Alterations in circulating helper T-cells in idiopathic pulmonary arterial hypertension

Pulmonary arterial hypertension (PAH) is characterized by a high pulmonary arterial pressure leading to hypertrophy of the right ventricle (RV) and ultimately death due to RV failure. The most common form of PAH is idiopathic PAH (IPAH) for which no identified risk factor has been found until date. In IPAH, changes in CD4+ T helper (Th)-cell subsets, regulatory Th-cell (Treg) function, and the presence of pulmonary tertiary lymphoid aggregates were observed. We hypothesized that in PAH, Th-cells harbor a proinflammatory phenotype and signs of chronic activation. To investigate this hypothesis, we used a combined cytokine and transcription factor staining on peripheral blood mononuclear cells (PBMCs) from IPAH and healthy controls (HC).
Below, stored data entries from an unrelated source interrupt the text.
Lemma cycle_cannot_storm_witness :
  ∃ net, nsteps_to net_step 1 triangle net
    ∧ length (nt_flight net) = 2%nat
    ∧ 1 ≤ 2 * length (nt_flight triangle) + link_count triangle * (1 * 1).
Proof.
  pose (w1 := tri_node (bs "GB7BBB-9") (bs "GB7AAA-9") (bs "GB7CCC-9")).
  pose (net := mkNet (<[1 := (handle 0 0 tri_line w1).2]> (nt_nodes triangle))
    (nt_wires triangle)
    ([] ++ [((2, 0), tri_line)] ++ new_packets 1 (nt_wires triangle) w1 (handle 0 0 tri_line w1).2)).
  assert (net_step triangle net) as Hstep.
  { exact (deliver_step triangle [] [((2, 0), tri_line)] 1 0 tri_line w1 0 eq_refl eq_refl). }
  exists net. split; [eapply nst_step; [exact Hstep|constructor]|].
  split; [by vm_compute|].
  apply (cycle_cannot_storm [DefaultTopic] [tri_line] 1000 triangle net 1).
  - split; [by left|]. intros raw rec Hr Hd Ht. apply list_elem_of_singleton in Hr as ->.
    exfalso. vm_compute in Hd. injection Hd as <-. revert Ht. vm_compute. discriminate.
  - split.
    + intros n w H. destruct (triangle_nodes n w H) as (c & p0 & p1 & ->). apply tri_node_ok.
    + intros p Hp _. cbn in Hp. repeat (apply elem_of_cons in Hp as [->|Hp]; [by left|]).
      by apply elem_of_nil in Hp.
  - intros n w H. destruct (triangle_nodes n w H) as (c & p0 & p1 & ->).
    destruct (tri_node_clock c p0 p1) as (-> & -> & _). split; [|split; [done|lia]].
    intros i j _. lia.
  - eapply nst_step; [exact Hstep|constructor].
  - intros n w H. unfold net in H. cbn [nt_nodes] in H. apply lookup_insert_Some in H as [[_ <-]|[_ H]].
    + by vm_compute.
    + destruct (triangle_nodes n w H) as (c & p0 & p1 & ->).
      destruct (tri_node_clock c p0 p1) as (-> & _ & _). unfold DefaultSeenTTL. lia.
Defined.
(** C3. A record reaches every node, once.  Let a record its origin has just written to
    all its links be on its way in a mesh of well-formed nodes none of which has heard of
    it, in any topology, with any number of keepalives, polls and answers beside it; let
    lines be delivered in any order, none lost, within one time to live of the duplicate
    filter.  Then no node takes the record in more than once; and when no record is on its
    way any more, every node connected to the origin by working links, over whatever
    number of hops, has taken it in exactly once.  (How many deliveries that takes at
    most is [cycle_cannot_storm]; what taking in does is [relay_rule].) *)
Theorem record_reaches_all {St : Type} `{!Store St} (raw : gostring) (rec : WireRecord)
    (origin : nat) (e : Time) (tr : list nat) (net0 net : Net St) :
  Decode raw = Some rec → ingestable raw → shape rec origin e net0 →
  (∀ p, p ∈ nt_flight net0 → ingestable p.2 →
     p.2 = raw ∧ ∃ ref, nt_wires net0 !! (origin, ref) = Some p.1) →
  (∀ ref dst, nt_wires net0 !! (origin, ref) = Some dst → (dst, raw) ∈ nt_flight net0) →
  (∀ n w, nt_nodes net0 !! n = Some w → n ≠ origin → fresh rec w) →
  flood_run raw rec tr net0 net → until e net →
  NoDup tr ∧ (origin ∉ tr)
  ∧ ((∀ p, p ∈ nt_flight net → ¬ ingestable p.2) →
     ∀ n, rtc (joined (nt_wires net0)) origin n → n ≠ origin → n ∈ tr).
Proof.
  intros Hd Hi Hs Hf Ho Hn Hrun Hu.
  assert (flood_inv raw rec origin e [] net0) as H0.
  { split.
    - intros p Hp Hip. destruct (Hf p Hp Hip) as [E [ref Hr]]. split; [done|].
      exists (origin, ref). split; [done|by left].
    - intros n ref dst [->|Hx] Hw; [|by apply elem_of_nil in Hx]. right. exists dst.2.
      destruct dst. by eapply Ho.
    - intros n w En Hne. right. split; [apply not_elem_of_nil|by eapply Hn].
    - split; [apply NoDup_nil_2|apply not_elem_of_nil]. }
  pose proof (run_inv raw rec origin Hd Hi e tr net0 net Hrun [] Hs H0 Hu) as H1.
  destruct (fi_once _ _ _ _ _ _ H1) as [Hnd Hor]. split; [done|]. split; [done|].
  intros Hq n Hr Hne. assert (nt_wires net = nt_wires net0) as Ew.
  { clear -Hrun. by induction Hrun. }
  rewrite <- Ew in Hr. by destruct (inv_quiet raw rec origin Hd Hi e tr net n H1 Hq Hr) as [?|?].
Qed.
The proportion of activated and memory Th-cells were unaltered, however an increase in activated Tregs was observed in IPAH compared to HC. Moreover, activated Th-cells showed an increased expression of inhibitory molecule CTLA-4 and activation marker CD25 in IPAH compared to HC. Strikingly, IPAH Th-cells were less capable of producing IL-6, IFNγ and IL-17 compared to HC. Specifically, RORγt-positive Th17-cells were less qualified to produce IL-17 in IPAH compared to HC. In conclusion, elevated CD25 and CTLA-4 expression on activated Th-cells possibly point at chronic activation leading to an exhausted Th-cell phenotype. The reduced cytokine production can be caused by I) Th-cell exhaustion, II) an increase in activated Tregs, III) homing of cytokine-producing Th-cells towards lungs, or IV) a negative feedback response due to an high cytokine milieu. These Th-cell alterations suggest chronic activation and immune imbalance which could be involved in PAH pathology.